Keep me warm, Keep me close
Dear Ammi,
I just want to say thank you, for postponing giving away the clothes in your donation bin. I remember in 2021, I had just discovered Arctic Monkeys’ music and was looking for a new way to spice up my school uniform. Hanging out the top of your donation pile was a leather jacket with a small hole in the sleeve. When I asked you about it, you said you didn’t want it anymore and it’s been mine ever since. But what about before then?
Dear Midhat,
You wear that jacket way too often, and you need to learn how to sew. Then, the hole could be mended properly, instead of with those safety pins. I’m just surprised there aren’t more, considering how far that jacket has travelled with me.
Around 1990, I was in medical school in Pakistan, flipping through a clothing catalogue with Nana, and I pointed out this leather jacket to him. The only thing was that I didn’t want to wear it with my kurta shalwars - it wasn’t the look I had in mind. I pictured it with pants and a sweater, something I would wear when I eventually moved to England.
A couple years later, I graduated from medical school and married your father. We decided to start our life together in England. A couple of days before leaving, Nana came to me with a surprise. Out of a bag, he pulls out the very same jacket from the catalogue.

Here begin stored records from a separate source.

(* ===== verification/DataCmds.v ===== *)
(** * Handlers for hashes, lists and sets (internal/commands: hash.go, list.go, set.go) *)

From S2P Require Import Prelude GoLib Floats Protocol Glob Store Lists Sets Hashes ZSets Scan Cmd.
From S2P Require Import StringCmds.
From Stdlib Require Import SpecFloat.
Open Scope cmd_scope.

(** ** hash.go *)

(** The [fields] map built from the arguments: a later pair overwrites an earlier
    one with the same field. *)
Definition fieldMap (kvs : list (string * string)) : gmap string string :=
  foldl (fun m kv => <[kv.1 := kv.2]> m) ∅ kvs.

Definition handleHSet (args : list string) : handler :=
  if decide ((length args < 4)%nat \/ Nat.odd (length args - 2) = true) then
    Done (Error "ERR wrong number of arguments for 'HSET' command")
  else
    let fields := fieldMap (pairs (argsFrom 2 args)) in
    let* n := call (fun _ => HSet (arg args 1) fields) in
    Done (Integer n).

Definition handleHGet (args : list string) : handler :=
  if decide (length args <> 3%nat) then
    Done (Error "ERR wrong number of arguments for 'HGET' command")
  else
    let* v := query (fun now => HGet now (arg args 1) (arg args 2)) in
    Done (orNull v).

Definition handleHDel (args : list string) : handler :=
  if decide (length args < 3)%nat then
    Done (Error "ERR wrong number of arguments for 'HDEL' command")
  else
    let* n := call (fun now => HDel now (arg args 1) (argsFrom 2 args)) in
    Done (Integer n).

Definition handleHGetAll (args : list string) : handler :=
  if decide (length args <> 2%nat) then
    Done (Error "ERR wrong number of arguments for 'HGETALL' command")
  else
    let* all := query (fun now => HGetAll now (arg args 1)) in
    Done (bulks (concat ((fun kv => [kv.1; kv.2]) <$> map_to_list (default ∅ all)))).

Fixpoint hmgetLoop (key : string) (fields : list string) : cmd MemoryStore (list Response) :=
  match fields with
  | [] => Done []
  | f :: fields' =>
      let* v := query (fun now => HGet now key f) in
      let* rest := hmgetLoop key fields' in
      Done (orNull v :: rest)
  end.

Definition handleHMGet (args : list string) : handler :=
  if decide (length args < 3)%nat then
    Done (Error "ERR wrong number of arguments for 'HMGET' command")
  else
    let* elems := hmgetLoop (arg args 1) (argsFrom 2 args) in
    Done (Array elems).

Definition handleHLen (args : list string) : handler :=
  if decide (length args <> 2%nat) then
    Done (Error "ERR wrong number of arguments for 'HLEN' command")
  else
    let* n := query (fun now => HLen now (arg args 1)) in
    Done (Integer n).

Definition handleHExists (args : list string) : handler :=
  if decide (length args <> 3%nat) then
    Done (Error "ERR wrong number of arguments for 'HEXISTS' command")
  else
    let* b := query (fun now => HExists now (arg args 1) (arg args 2)) in
    Done (boolReply b).

Definition handleHKeys (args : list string) : handler :=
  if decide (length args <> 2%nat) then
    Done (Error "ERR wrong number of arguments for 'HKEYS' command")
  else
    let* keys := query (fun now => HKeys now (arg args 1)) in
    Done (bulks keys).

Definition handleHVals (args : list string) : handler :=
  if decide (length args <> 2%nat) then
    Done (Error "ERR wrong number of arguments for 'HVALS' command")
  else
    let* vals := query (fun now => HVals now (arg args 1)) in
    Done (bulks vals).

Definition handleHIncrByFloat (args : list string) : handler :=
  if decide (length args <> 4%nat) then
    Done (Error "ERR wrong number of arguments for 'HINCRBYFLOAT' command")
  else
    let key := arg args 1 in
    let field := arg args 2 in
    match ParseFloat (arg args 3) with
    | None => Done (Error "ERR value is not a valid float")
    | Some delta =>
        let* raw := query (fun now => HGet now key field) in
        match (match raw with None => Some F64.zero | Some v => ParseFloat v end) with
        | None => Done (Error "ERR hash value is not a valid float")
        | Some current =>
            let resultStr := FormatFloat_f (F64.add current delta) in
            let* _ := call (fun _ => HSet key {[ field := resultStr ]}) in
            Done (BulkString resultStr)
        end
    end.

Definition handleHIncrBy (args : list string) : handler :=
  if decide (length args <> 4%nat) then
    Done (Error "ERR wrong number of arguments for 'HINCRBY' command")
  else
    let key := arg args 1 in
    let field := arg args 2 in
    let* raw := query (fun now => HGet now key field) in
    match (match raw with None => Some 0 | Some v => parseInt64 v end) with
    | None => Done (Error "ERR hash value is not an integer")
    | Some current =>
        match parseInt64 (arg args 3) with
        | None => Done (Error "ERR value is not an integer or out of range")
        | Some delta =>
            let next := wrap64 (current + delta) in
            let* _ := call (fun _ => HSet key {[ field := formatInt64 next ]}) in
            Done (Integer next)
        end
    end.

(** ** list.go *)

Definition handleLPush (args : list string) : handler :=
  if decide (length args < 3)%nat then
    Done (Error "ERR wrong number of arguments for 'LPUSH' command")
  else
    let* r := call (fun now => LPush now (arg args 1) (argsFrom 2 args)) in
    Done (onOk r Integer).

Definition handleRPush (args : list string) : handler :=
  if decide (length args < 3)%nat then
    Done (Error "ERR wrong number of arguments for 'RPUSH' command")
  else
    let* r := call (fun now => RPush now (arg args 1) (argsFrom 2 args)) in
    Done (onOk r Integer).

Definition handleLPushX (args : list string) : handler :=
  if decide (length args < 3)%nat then
    Done (Error "ERR wrong number of arguments for 'LPUSHX' command")
  else
    let* t := query (fun now => Type_ now (arg args 1)) in
    if negb (String.eqb t "list") then Done (Integer 0)
    else
      let* r := call (fun now => LPush now (arg args 1) (argsFrom 2 args)) in
      Done (onOk r Integer).

Definition handleRPushX (args : list string) : handler :=
  if decide (length args < 3)%nat then
    Done (Error "ERR wrong number of arguments for 'RPUSHX' command")
  else
    let* t := query (fun now => Type_ now (arg args 1)) in
    if negb (String.eqb t "list") then Done (Integer 0)
    else
      let* r := call (fun now => RPush now (arg args 1) (argsFrom 2 args)) in
      Done (onOk r Integer).

(** The reply of LPOP and RPOP: nil, a single element, or an array. *)
Definition popReply (withCount : bool) (vals : option (list string)) : Response :=
  match vals with
  | None => NullBulkString
  | Some l =>
      if negb withCount then
        match l with [] => NullBulkString | v :: _ => BulkString v end
      else bulks l
  end.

“To go with your pants and sweaters.”
It was his wedding gift to me as I moved countries for the first time. The jacket reminded me of him as I traded my shalwars for trousers to wear to the store. Your oldest sister was born, so we stayed for a couple more years, then moved back to Pakistan for your dad’s work in 1995.
Since that move, the jacket stayed packed away. After all, it would have been way too hot to wear in Pakistan. Come 1997, we moved to Texas. It was not ideal weather to wear the jacket either, was it? So, it stayed in storage, but I didn’t want to get rid of it just yet.
In 2003, we moved to Newfoundland, but there the winters were far too cold to wear it. We waited for those weeks in October or March, when the weather was the perfect degree of cool. And I wore it every day I could.
After you were born and we had moved to Ontario, that jacket stayed buried in the closet. It was not my style anymore – a bit too youthful. And then, you remember, it was sitting in my pile of giveaways. When you asked me about it, I warned you it was ripped, but you showed me a box of safety pins you would fix it with, and you’ve been wearing it ever since. I get so happy whenever you tell me someone complimented your jacket because Nana would have loved to see you in it. But if you’re going to continue wearing it, learn how to sew and fix that hole.